**THE PROBLEM**
Return, word for word, only the lines of the data below that lie between the line with "intros H'. in_trace H'." and the line with "Driver D) (p", those two lines included.

(Stored items)
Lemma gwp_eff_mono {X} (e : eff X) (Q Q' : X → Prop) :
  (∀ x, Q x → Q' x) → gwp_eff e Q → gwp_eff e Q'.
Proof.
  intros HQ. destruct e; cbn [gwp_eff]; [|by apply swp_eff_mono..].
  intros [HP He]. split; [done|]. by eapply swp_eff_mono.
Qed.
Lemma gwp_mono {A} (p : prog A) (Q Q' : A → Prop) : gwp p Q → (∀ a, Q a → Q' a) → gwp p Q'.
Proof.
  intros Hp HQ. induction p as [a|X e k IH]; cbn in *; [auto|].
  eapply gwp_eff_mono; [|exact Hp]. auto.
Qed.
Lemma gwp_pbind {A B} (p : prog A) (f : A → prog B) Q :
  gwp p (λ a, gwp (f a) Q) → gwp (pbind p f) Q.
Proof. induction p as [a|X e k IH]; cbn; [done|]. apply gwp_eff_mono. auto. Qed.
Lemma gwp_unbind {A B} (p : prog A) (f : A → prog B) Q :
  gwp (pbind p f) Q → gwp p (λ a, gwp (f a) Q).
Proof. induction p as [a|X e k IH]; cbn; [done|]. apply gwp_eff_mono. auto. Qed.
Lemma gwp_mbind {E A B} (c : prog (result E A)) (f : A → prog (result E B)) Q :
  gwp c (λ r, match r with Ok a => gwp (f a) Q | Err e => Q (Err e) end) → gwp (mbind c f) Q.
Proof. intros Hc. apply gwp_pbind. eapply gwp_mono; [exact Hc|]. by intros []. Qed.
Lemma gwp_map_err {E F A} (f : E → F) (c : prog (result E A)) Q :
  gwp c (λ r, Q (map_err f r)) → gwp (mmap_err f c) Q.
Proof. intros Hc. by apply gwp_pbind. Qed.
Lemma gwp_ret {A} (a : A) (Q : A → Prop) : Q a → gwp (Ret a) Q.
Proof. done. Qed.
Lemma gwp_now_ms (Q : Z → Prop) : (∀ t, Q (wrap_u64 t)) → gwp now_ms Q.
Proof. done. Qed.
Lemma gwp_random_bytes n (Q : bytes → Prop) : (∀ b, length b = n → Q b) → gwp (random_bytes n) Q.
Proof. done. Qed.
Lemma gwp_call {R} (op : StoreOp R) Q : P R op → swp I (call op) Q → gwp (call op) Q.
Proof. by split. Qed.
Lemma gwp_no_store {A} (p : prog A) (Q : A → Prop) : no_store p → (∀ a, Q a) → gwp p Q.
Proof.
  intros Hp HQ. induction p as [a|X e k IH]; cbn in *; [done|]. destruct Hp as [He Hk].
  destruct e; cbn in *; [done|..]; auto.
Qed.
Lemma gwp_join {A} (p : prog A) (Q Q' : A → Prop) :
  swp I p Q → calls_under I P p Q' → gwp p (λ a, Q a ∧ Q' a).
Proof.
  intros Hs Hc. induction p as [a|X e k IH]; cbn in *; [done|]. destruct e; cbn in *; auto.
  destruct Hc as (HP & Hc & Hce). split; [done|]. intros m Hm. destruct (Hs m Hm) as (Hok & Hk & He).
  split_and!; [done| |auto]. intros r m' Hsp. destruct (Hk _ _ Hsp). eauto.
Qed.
---
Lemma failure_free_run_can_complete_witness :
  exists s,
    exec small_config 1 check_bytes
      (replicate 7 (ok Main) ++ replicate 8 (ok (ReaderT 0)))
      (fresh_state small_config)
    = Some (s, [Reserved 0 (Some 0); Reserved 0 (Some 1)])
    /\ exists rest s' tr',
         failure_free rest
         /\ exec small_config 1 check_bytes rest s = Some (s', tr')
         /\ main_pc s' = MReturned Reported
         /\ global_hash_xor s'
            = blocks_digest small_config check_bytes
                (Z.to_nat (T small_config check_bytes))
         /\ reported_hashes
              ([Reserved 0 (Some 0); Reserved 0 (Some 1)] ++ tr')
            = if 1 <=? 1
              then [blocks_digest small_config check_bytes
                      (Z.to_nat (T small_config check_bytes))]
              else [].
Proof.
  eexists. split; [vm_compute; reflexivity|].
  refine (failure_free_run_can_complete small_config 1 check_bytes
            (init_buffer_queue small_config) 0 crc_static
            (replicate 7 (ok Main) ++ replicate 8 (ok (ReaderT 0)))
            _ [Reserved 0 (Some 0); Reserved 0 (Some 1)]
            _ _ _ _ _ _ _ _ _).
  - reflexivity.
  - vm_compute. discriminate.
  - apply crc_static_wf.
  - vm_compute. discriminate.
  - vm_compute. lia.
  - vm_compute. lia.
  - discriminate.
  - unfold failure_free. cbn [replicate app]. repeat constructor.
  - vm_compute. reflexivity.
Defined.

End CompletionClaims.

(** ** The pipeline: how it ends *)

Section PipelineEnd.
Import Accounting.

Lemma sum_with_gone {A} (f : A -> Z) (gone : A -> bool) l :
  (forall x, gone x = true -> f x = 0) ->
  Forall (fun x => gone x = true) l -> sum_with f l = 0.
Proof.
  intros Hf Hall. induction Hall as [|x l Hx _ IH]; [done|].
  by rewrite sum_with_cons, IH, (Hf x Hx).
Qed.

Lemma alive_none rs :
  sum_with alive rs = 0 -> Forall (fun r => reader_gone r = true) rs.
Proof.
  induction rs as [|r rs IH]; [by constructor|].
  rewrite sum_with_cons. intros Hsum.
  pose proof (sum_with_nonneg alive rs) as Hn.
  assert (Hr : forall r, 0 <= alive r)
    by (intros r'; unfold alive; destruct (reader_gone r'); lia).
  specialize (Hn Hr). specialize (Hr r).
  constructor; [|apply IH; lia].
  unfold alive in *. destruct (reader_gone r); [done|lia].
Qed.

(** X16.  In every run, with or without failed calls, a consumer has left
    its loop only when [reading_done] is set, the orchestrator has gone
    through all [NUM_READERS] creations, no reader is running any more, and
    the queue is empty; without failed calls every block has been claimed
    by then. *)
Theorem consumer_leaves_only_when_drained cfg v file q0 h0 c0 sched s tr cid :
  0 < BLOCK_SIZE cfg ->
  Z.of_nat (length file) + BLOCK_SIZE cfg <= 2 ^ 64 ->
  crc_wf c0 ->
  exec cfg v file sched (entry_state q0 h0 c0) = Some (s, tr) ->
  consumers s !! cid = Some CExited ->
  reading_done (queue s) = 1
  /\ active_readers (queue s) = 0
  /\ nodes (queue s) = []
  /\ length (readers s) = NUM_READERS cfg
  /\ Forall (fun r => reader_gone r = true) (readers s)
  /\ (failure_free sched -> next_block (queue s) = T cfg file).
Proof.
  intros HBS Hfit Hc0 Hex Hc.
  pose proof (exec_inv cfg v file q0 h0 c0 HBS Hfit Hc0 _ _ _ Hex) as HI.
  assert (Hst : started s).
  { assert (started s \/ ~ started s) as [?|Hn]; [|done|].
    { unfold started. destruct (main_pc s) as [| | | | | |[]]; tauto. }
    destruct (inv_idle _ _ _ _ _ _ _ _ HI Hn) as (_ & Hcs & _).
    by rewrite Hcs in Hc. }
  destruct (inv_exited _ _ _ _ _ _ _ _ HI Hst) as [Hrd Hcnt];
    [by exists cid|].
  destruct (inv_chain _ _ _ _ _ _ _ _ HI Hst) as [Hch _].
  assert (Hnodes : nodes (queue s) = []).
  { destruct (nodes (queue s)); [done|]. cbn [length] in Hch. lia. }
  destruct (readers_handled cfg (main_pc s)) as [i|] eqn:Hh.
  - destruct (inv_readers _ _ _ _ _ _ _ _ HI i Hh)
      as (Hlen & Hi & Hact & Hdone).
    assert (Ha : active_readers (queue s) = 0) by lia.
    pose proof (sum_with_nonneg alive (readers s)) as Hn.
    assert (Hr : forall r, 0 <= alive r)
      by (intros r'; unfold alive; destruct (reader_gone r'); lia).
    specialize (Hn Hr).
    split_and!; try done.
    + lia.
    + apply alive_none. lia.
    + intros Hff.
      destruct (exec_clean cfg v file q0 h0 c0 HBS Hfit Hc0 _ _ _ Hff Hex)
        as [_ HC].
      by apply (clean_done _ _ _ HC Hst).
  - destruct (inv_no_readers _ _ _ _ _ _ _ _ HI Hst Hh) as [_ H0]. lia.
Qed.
* * *
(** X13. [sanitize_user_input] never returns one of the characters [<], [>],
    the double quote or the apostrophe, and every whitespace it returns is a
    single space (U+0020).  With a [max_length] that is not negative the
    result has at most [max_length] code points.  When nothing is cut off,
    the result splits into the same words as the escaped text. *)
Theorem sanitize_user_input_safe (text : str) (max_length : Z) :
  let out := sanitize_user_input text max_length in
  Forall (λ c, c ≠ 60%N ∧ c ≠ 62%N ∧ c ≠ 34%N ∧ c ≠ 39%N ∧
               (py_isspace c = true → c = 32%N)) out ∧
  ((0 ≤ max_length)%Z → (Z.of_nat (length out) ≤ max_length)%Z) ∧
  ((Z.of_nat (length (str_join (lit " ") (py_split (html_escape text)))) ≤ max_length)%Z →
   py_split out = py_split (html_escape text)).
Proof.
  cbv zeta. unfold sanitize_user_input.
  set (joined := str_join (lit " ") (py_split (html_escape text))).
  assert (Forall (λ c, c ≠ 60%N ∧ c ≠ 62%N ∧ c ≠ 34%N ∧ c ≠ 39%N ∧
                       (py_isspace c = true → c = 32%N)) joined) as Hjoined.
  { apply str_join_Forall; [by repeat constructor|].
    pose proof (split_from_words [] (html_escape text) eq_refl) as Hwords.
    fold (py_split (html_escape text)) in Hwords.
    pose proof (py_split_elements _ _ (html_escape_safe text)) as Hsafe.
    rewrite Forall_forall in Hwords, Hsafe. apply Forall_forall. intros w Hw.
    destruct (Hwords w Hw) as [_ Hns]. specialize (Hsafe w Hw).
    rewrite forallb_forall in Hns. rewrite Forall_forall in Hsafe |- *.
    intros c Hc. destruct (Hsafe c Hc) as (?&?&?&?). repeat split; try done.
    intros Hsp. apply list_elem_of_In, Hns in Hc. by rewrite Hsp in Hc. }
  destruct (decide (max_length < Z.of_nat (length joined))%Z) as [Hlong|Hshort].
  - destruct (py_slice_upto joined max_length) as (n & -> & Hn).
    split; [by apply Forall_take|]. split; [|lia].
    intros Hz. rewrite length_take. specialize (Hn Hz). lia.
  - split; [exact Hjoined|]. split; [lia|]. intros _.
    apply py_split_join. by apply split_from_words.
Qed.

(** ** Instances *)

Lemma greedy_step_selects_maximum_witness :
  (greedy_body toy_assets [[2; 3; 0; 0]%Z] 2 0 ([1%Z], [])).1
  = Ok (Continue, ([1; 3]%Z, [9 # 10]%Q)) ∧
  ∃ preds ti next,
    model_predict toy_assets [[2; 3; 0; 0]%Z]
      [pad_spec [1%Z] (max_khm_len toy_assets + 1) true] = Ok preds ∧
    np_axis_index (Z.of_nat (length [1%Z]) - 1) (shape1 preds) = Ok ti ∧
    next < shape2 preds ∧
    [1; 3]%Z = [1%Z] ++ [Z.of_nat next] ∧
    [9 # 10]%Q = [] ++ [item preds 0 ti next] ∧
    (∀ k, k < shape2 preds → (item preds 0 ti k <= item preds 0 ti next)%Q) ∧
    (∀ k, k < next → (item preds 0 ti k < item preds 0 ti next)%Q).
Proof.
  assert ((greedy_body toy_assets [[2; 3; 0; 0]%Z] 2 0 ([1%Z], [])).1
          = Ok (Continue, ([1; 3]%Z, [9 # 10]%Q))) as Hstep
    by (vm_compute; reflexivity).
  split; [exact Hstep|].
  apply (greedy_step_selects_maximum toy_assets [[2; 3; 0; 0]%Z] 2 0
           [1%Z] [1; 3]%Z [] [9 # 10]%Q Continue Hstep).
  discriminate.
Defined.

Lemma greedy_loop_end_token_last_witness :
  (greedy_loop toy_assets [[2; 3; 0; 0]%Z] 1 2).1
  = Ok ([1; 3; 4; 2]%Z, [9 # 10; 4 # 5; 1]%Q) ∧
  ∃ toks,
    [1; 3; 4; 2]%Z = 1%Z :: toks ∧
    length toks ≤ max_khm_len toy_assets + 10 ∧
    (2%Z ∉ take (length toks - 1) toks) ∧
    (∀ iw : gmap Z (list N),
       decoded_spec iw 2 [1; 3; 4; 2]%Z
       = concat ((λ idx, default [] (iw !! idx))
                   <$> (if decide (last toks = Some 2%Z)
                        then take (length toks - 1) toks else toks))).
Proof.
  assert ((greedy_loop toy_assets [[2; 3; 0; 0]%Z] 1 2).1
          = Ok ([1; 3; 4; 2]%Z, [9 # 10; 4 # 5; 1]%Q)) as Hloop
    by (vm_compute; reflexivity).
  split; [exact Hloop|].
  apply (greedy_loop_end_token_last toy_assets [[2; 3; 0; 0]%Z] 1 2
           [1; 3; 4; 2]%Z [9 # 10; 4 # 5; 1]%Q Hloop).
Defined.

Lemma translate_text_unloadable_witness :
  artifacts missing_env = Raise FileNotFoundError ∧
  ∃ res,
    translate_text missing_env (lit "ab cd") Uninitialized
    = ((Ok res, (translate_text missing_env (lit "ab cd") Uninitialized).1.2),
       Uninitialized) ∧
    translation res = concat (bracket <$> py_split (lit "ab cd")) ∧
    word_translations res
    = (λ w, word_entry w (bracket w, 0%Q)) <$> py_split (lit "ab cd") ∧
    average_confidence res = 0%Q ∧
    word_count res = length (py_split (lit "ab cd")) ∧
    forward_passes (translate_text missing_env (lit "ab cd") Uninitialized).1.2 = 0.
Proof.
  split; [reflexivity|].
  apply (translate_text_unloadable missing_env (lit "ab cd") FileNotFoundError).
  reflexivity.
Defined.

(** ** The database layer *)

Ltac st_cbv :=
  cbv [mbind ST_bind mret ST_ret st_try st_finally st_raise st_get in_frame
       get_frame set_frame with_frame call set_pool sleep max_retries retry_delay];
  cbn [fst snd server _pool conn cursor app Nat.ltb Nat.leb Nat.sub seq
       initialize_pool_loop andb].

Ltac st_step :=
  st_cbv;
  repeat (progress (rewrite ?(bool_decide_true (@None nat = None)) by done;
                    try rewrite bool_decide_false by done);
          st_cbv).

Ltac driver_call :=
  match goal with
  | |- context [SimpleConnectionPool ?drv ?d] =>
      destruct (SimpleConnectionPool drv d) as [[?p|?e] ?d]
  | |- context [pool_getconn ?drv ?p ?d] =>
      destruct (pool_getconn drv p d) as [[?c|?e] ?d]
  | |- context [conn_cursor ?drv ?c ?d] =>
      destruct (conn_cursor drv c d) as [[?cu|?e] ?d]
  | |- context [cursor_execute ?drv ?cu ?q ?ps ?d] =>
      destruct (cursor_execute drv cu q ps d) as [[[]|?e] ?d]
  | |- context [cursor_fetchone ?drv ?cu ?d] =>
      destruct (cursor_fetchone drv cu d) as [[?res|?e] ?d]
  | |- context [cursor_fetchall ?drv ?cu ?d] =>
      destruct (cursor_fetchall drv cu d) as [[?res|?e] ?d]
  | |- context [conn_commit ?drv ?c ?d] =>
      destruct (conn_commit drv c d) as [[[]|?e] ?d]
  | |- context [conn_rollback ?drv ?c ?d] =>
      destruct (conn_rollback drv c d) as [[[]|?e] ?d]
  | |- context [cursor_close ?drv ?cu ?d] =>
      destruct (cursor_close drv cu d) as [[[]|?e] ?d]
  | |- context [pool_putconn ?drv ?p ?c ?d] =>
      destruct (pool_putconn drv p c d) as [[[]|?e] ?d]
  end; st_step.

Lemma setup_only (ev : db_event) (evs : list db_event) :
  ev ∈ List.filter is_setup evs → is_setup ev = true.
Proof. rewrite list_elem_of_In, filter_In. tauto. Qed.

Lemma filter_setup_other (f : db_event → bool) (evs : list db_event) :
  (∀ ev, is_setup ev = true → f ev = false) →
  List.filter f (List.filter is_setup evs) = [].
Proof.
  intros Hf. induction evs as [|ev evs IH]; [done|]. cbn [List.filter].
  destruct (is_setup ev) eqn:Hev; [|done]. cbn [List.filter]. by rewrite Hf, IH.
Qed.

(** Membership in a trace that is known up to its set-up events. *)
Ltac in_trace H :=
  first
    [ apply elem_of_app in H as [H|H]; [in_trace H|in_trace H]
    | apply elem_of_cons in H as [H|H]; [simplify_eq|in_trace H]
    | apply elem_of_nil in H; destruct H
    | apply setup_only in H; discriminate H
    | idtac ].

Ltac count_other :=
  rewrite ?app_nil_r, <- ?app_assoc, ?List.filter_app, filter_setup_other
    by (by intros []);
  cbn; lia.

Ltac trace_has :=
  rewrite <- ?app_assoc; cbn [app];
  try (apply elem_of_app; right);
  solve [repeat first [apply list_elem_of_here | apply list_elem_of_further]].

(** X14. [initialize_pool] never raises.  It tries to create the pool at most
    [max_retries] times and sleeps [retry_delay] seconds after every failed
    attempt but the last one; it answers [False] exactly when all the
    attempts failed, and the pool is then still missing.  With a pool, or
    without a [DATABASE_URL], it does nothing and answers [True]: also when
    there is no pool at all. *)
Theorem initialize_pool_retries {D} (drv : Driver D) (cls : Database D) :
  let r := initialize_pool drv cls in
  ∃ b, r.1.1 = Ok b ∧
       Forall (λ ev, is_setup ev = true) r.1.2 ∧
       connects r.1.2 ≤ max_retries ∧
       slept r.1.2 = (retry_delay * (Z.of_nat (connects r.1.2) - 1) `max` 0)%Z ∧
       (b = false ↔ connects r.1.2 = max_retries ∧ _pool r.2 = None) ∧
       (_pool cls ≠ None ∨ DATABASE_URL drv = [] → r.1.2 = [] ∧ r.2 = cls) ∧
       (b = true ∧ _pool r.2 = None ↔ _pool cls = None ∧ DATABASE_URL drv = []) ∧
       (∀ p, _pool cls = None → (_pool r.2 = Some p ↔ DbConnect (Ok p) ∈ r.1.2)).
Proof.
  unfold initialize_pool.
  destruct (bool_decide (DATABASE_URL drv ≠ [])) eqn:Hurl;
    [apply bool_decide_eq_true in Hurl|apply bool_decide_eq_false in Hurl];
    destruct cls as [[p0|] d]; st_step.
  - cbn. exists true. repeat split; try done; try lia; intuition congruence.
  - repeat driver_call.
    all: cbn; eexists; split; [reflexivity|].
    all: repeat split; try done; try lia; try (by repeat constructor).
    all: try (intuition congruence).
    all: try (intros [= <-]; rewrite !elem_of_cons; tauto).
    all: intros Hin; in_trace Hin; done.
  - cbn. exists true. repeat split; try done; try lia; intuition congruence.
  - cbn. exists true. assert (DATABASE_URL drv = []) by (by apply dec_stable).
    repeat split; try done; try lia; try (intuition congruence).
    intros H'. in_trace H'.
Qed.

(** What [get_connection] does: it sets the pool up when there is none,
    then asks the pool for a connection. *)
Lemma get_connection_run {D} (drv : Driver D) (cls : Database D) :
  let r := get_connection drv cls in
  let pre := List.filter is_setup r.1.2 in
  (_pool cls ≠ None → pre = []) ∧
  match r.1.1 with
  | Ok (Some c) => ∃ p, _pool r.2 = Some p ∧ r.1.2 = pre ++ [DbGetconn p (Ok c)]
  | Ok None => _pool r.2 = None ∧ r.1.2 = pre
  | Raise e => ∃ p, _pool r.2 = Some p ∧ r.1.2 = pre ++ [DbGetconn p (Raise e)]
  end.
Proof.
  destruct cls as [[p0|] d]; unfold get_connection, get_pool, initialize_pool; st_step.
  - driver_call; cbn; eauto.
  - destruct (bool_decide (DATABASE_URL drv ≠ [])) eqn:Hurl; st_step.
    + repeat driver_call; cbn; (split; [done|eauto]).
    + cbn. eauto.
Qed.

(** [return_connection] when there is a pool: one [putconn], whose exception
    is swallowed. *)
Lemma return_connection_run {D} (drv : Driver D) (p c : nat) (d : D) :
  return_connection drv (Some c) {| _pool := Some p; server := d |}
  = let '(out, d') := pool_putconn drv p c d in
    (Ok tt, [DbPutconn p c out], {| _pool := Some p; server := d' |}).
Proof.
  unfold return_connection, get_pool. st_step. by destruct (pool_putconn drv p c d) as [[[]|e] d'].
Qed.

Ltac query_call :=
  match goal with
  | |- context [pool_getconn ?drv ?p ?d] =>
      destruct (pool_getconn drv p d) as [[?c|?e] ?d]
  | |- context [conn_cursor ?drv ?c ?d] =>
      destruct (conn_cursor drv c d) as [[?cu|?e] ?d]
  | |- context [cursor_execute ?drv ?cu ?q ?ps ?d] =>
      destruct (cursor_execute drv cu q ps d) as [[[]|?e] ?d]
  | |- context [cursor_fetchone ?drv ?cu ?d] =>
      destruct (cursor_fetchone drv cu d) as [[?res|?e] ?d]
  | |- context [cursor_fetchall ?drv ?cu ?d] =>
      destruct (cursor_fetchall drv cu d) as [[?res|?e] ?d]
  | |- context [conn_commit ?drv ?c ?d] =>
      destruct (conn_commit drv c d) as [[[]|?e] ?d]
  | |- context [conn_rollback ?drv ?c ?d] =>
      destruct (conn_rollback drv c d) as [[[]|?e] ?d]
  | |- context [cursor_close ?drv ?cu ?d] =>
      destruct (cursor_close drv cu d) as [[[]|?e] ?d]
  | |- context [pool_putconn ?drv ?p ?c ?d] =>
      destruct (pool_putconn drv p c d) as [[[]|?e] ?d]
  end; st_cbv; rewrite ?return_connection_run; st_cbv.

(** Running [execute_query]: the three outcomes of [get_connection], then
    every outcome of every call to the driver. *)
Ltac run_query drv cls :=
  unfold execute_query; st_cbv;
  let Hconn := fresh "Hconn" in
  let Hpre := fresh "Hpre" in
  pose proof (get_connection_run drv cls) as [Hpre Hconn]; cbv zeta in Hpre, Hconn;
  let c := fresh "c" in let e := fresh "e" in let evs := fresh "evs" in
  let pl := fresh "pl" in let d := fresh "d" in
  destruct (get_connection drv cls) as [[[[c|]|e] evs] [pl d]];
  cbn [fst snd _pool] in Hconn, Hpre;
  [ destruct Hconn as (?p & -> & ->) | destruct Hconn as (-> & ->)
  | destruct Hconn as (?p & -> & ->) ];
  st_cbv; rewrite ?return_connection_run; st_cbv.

**OUTPUT BELOW**
    intros H'. in_trace H'.
Qed.

(** What [get_connection] does: it sets the pool up when there is none,
    then asks the pool for a connection. *)
Lemma get_connection_run {D} (drv : Driver D) (cls : Database D) :
  let r := get_connection drv cls in
  let pre := List.filter is_setup r.1.2 in
  (_pool cls ≠ None → pre = []) ∧
  match r.1.1 with
  | Ok (Some c) => ∃ p, _pool r.2 = Some p ∧ r.1.2 = pre ++ [DbGetconn p (Ok c)]
  | Ok None => _pool r.2 = None ∧ r.1.2 = pre
  | Raise e => ∃ p, _pool r.2 = Some p ∧ r.1.2 = pre ++ [DbGetconn p (Raise e)]
  end.
Proof.
  destruct cls as [[p0|] d]; unfold get_connection, get_pool, initialize_pool; st_step.
  - driver_call; cbn; eauto.
  - destruct (bool_decide (DATABASE_URL drv ≠ [])) eqn:Hurl; st_step.
    + repeat driver_call; cbn; (split; [done|eauto]).
    + cbn. eauto.
Qed.

(** [return_connection] when there is a pool: one [putconn], whose exception
    is swallowed. *)
Lemma return_connection_run {D} (drv : Driver D) (p c : nat) (d : D) :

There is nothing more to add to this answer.